== Segment start ==

(** * biofaster: benchmark-result aggregation and derived metrics

    A shallow embedding of the data pipeline of [src/biofaster/funcitons.py]:
    the benchmark-key parser, the result loader, the file-size resolver and
    the aggregation functions behind the mean-time grid, the scaling
    analysis and the throughput table.

    Conventions of the embedding.
    - Python [str] is [string]; the texts of the model are ASCII texts, on
      which [lower], [upper] and [isdigit] are Python's.
    - Python [float] is modelled by [pyfloat]: a rational, or one of the
      three non-finite values.  Within the range of a double the results
      are exact (the rounding to 53 bits is left out); beyond it they are
      those of the doubles: a result too large is an infinity or raises
      [OverflowError], a result too small is zero.  Division raises
      [ZeroDivisionError] on a zero divisor, as in Python.
    - What [json.load] returns keeps [int] apart from [float];
      [pl.DataFrame(records)] keeps the records whose values have the
      types of their columns and raises [TypeError] on a list of run
      times that starts with an [int] and goes on with a [float]; the
      other conversions of polars are a parameter of the loader.
    - [sorted] is the list sort of CPython on short lists (a first run,
      then binary insertion); it is the stable sort by [<] whenever [<]
      orders the keys, which a NaN key prevents.  A sort by polars puts
      NaN after every number.
    - A Python [dict] is an association list in insertion order.
    - Code that may raise returns a [res]; [print] output is collected
      as a list of structured log entries.
    - Charts are represented by the data they are built from. *)

From Stdlib Require Import Bool List Arith ZArith QArith Qabs Lia.
From Stdlib Require Import Ascii String.
From Stdlib Require Import Permutation Sorted.
Import ListNotations.

Local Open Scope string_scope.
Local Open Scope list_scope.

(* ================================================================== *)
(** * Python strings *)
(* ================================================================== *)

Module PyStr.

(** [c.lower()] on one ASCII character. *)
Definition lower_char (c : ascii) : ascii :=
  let n := nat_of_ascii c in
  if (65 <=? n)%nat && (n <=? 90)%nat then ascii_of_nat (n + 32) else c.

(** [c.upper()] on one ASCII character. *)
Definition upper_char (c : ascii) : ascii :=
  let n := nat_of_ascii c in
  if (97 <=? n)%nat && (n <=? 122)%nat then ascii_of_nat (n - 32) else c.

Fixpoint map_chars (f : ascii -> ascii) (s : string) : string :=
  match s with
  | EmptyString => EmptyString
  | String c s' => String (f c) (map_chars f s')
  end.

(** [s.isascii()]: every character of the text is below 128. *)
Fixpoint isascii (s : string) : bool :=
  match s with
  | EmptyString => true
  | String c s' => (nat_of_ascii c <? 128)%nat && isascii s'
  end.

(** [s.lower()] and [s.upper()] on an ASCII text: the letters A to Z and
    a to z change case and every other character stays.  Python maps a
    character outside ASCII by the Unicode tables (the upper case of a
    sharp s is two letters); the model leaves it as it is, so the two
    functions are Python's where [isascii] holds. *)
Definition lower (s : string) : string := map_chars lower_char s.

Definition upper (s : string) : string := map_chars upper_char s.

(** [s.startswith(p)] *)
Fixpoint startswith (p s : string) : bool :=
  match p, s with
  | EmptyString, _ => true
  | String _ _, EmptyString => false
  | String a p', String b s' => Ascii.eqb a b && startswith p' s'
  end.

(** [needle in s] *)
Fixpoint contains (needle s : string) : bool :=
  startswith needle s ||
  match s with
  | EmptyString => false
  | String _ s' => contains needle s'
  end.

(** [s.endswith(suffix)] *)
Fixpoint endswith (suffix s : string) : bool :=
  String.eqb suffix s ||
  match s with
  | EmptyString => false
  | String _ s' => endswith suffix s'
  end.

(** [s.split(sep)] for a non-empty [sep]: the text is scanned from the
    left; at a position where [sep] starts, the part read so far is
    emitted and the next [length sep] characters are skipped ([skip]
    counts the characters of the separator still to pass over). *)
Fixpoint split_go (sep : string) (skip : nat) (cur : string) (s : string)
  : list string :=
  match s with
  | EmptyString => [cur]
  | String c s' =>
      match skip with
      | S k => split_go sep k cur s'
      | O =>
          if startswith sep s
          then cur :: split_go sep (String.length sep - 1) EmptyString s'
          else split_go sep 0 (cur ++ String c EmptyString) s'
      end
  end.

Definition split (sep s : string) : list string :=
  split_go sep 0 EmptyString s.

(** [s.replace(c, '')] for a one-character [c]. *)
Fixpoint remove_char (c : ascii) (s : string) : string :=
  match s with
  | EmptyString => EmptyString
  | String a s' =>
      if Ascii.eqb a c then remove_char c s' else String a (remove_char c s')
  end.

(** [c.isdigit()] *)
Definition isdigit (c : ascii) : bool :=
  let n := nat_of_ascii c in (48 <=? n)%nat && (n <=? 57)%nat.

(** [any(pred(c) for c in s)] *)
Fixpoint any_char (pred : ascii -> bool) (s : string) : bool :=
  match s with
  | EmptyString => false
  | String c s' => pred c || any_char pred s'
  end.

(** [x in (a, b, ...)] for a tuple of strings. *)
Definition in_tuple (x : string) (t : list string) : bool :=
  existsb (String.eqb x) t.

End PyStr.

(* ================================================================== *)
(** * Benchmark keys *)
(* ================================================================== *)

Module Key.
Import PyStr.

(** [_parse_benchmark_key(name)]; [None] is Python's [None]. *)
Definition _parse_benchmark_key (name : string)
  : option (string * string * string) :=
  let name_lower := lower name in
  if contains "really_cold" name_lower then
    let parts := split "_really_cold_" name_lower in
    match parts with
    | [size; compression] =>
        if in_tuple compression ["raw"; "gz"; "bgz"]
        then Some (size, "really_cold", compression)
        else None
    | _ => None
    end
  else
    let parts := split "_" name_lower in
    let three :=
      match parts with
      | size :: p1 :: p2 :: _ =>
          let cache_type := if in_tuple p1 ["hot"; "cold"] then Some p1 else None in
          let compression :=
            if in_tuple p2 ["raw"; "gz"; "bgz"] then Some p2 else None in
          match cache_type, compression with
          | Some ca, Some co => Some (size, ca, co)
          | _, _ => None
          end
      | _ => None
      end in
    match three with
    | Some r => Some r
    | None =>
        match parts with
        | [p0; p1] =>
            if in_tuple p0 ["hot"; "cold"] && in_tuple p1 ["raw"; "gz"; "bgz"]
            then Some ("default", p0, p1)
            else None
        | _ => None
        end
    end.

End Key.

(* ================================================================== *)
(** * Exceptions *)
(* ================================================================== *)

Module Py.

(** The exceptions (all subclasses of [Exception]) that the modelled
    code can meet. *)
Inductive exn : Type :=
| JSONDecodeError (msg : string)
| KeyError (key : string)
| TypeError (msg : string)
| AttributeError (msg : string)
| ValueError (msg : string)
| OSError (msg : string)
| OverflowError (msg : string)
| ZeroDivisionError.

Inductive res (A : Type) : Type :=
| Ok (a : A)
| Raise (e : exn).
Arguments Ok {A} a.
Arguments Raise {A} e.

Definition bind {A B : Type} (m : res A) (k : A -> res B) : res B :=
  match m with
  | Ok a => k a
  | Raise e => Raise e
  end.

(** [try: body  except Exception: return None] around a body that
    returns an optional value. *)
Definition try_except_None {A : Type} (body : res (option A)) : res (option A) :=
  match body with
  | Ok v => Ok v
  | Raise _ => Ok None
  end.

End Py.

Notation "x <- m ;; k" := (Py.bind m (fun x => k))
  (at level 61, m at next level, right associativity).

(* ================================================================== *)
(** * Python floats *)
(* ================================================================== *)

Module PyFloat.
Import Py PyStr.

Inductive pyfloat : Type :=
| Fin (q : Q)
| PInf
| NInf
| NaN.

Definition of_Z (z : Z) : pyfloat := Fin (inject_Z z).

Definition Qltb (a b : Q) : bool := negb (Qle_bool b a).

(** [x < y] *)
Definition ltb (x y : pyfloat) : bool :=
  match x, y with
  | NaN, _ | _, NaN => false
  | Fin a, Fin b => Qltb a b
  | NInf, NInf => false
  | NInf, _ => true
  | _, NInf => false
  | PInf, _ => false
  | Fin _, PInf => true
  end.

(** [x > y] *)
Definition gtb (x y : pyfloat) : bool := ltb y x.

(** The order in which polars sorts a float column: that of the
    numbers, with NaN after all of them. *)
Definition polars_ltb (x y : pyfloat) : bool :=
  match x, y with
  | NaN, _ => false
  | _, NaN => true
  | _, _ => ltb x y
  end.

(** [x == y] *)
Definition eqb (x y : pyfloat) : bool :=
  match x, y with
  | Fin a, Fin b => Qeq_bool a b
  | PInf, PInf => true
  | NInf, NInf => true
  | _, _ => false
  end.

Definition is_zero (x : pyfloat) : bool := eqb x (Fin 0).

Definition is_finite (x : pyfloat) : bool :=
  match x with Fin _ => true | _ => false end.

Definition neg (x : pyfloat) : pyfloat :=
  match x with
  | Fin q => Fin (- q)
  | PInf => NInf
  | NInf => PInf
  | NaN => NaN
  end.

Definition signed_inf (negative : bool) : pyfloat :=
  if negative then NInf else PInf.

(** ** The range of a double

    Within the range of a double the arithmetic is that of the
    rationals: the rounding of a result to 53 bits is left out.  At the
    two ends of the range the result is the one of IEEE 754 arithmetic
    with rounding to nearest: a magnitude of at least
    [2^1024 - 2^970] (the largest double plus half a unit in its last
    place) gives an infinity, a magnitude of at most [2^-1075] (half the
    smallest positive double) gives zero. *)
Definition overflow_bound : Q := inject_Z (2 ^ 1024 - 2 ^ 970).

Definition underflow_bound : Q := 1 # (2 ^ 1075).

Definition overflows (q : Q) : bool := Qle_bool overflow_bound (Qabs q).

Definition underflows (q : Q) : bool := Qle_bool (Qabs q) underflow_bound.

(** The float an operation returns for the exact result [q]. *)
Definition rounded (q : Q) : pyfloat :=
  if overflows q then signed_inf (Qltb q 0)
  else if underflows q then Fin 0
  else Fin q.

(** [x * y] *)
Definition mul (x y : pyfloat) : pyfloat :=
  match x, y with
  | NaN, _ | _, NaN => NaN
  | Fin a, Fin b => rounded (a * b)
  | Fin a, PInf | PInf, Fin a =>
      if Qeq_bool a 0 then NaN else signed_inf (Qltb a 0)
  | Fin a, NInf | NInf, Fin a =>
      if Qeq_bool a 0 then NaN else signed_inf (negb (Qltb a 0))
  | PInf, PInf | NInf, NInf => PInf
  | PInf, NInf | NInf, PInf => NInf
  end.

(** [x / y]: Python raises on a zero divisor whatever the dividend. *)
Definition div (x y : pyfloat) : res pyfloat :=
  if is_zero y then Raise ZeroDivisionError
  else Ok
    match x, y with
    | NaN, _ | _, NaN => NaN
    | Fin a, Fin b => rounded (a / b)
    | Fin _, (PInf | NInf) => Fin 0
    | PInf, Fin b => signed_inf (Qltb b 0)
    | NInf, Fin b => signed_inf (negb (Qltb b 0))
    | (PInf | NInf), (PInf | NInf) => NaN
    end.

== Segment end ==

> [Assignment]: Across the whole listing above, report each line that includes "Qltb".

> [Your solution]:
Definition Qltb (a b : Q) : bool := negb (Qle_bool b a).
  | Fin a, Fin b => Qltb a b
  if overflows q then signed_inf (Qltb q 0)
      if Qeq_bool a 0 then NaN else signed_inf (Qltb a 0)
      if Qeq_bool a 0 then NaN else signed_inf (negb (Qltb a 0))
    | PInf, Fin b => signed_inf (Qltb b 0)
    | NInf, Fin b => signed_inf (negb (Qltb b 0))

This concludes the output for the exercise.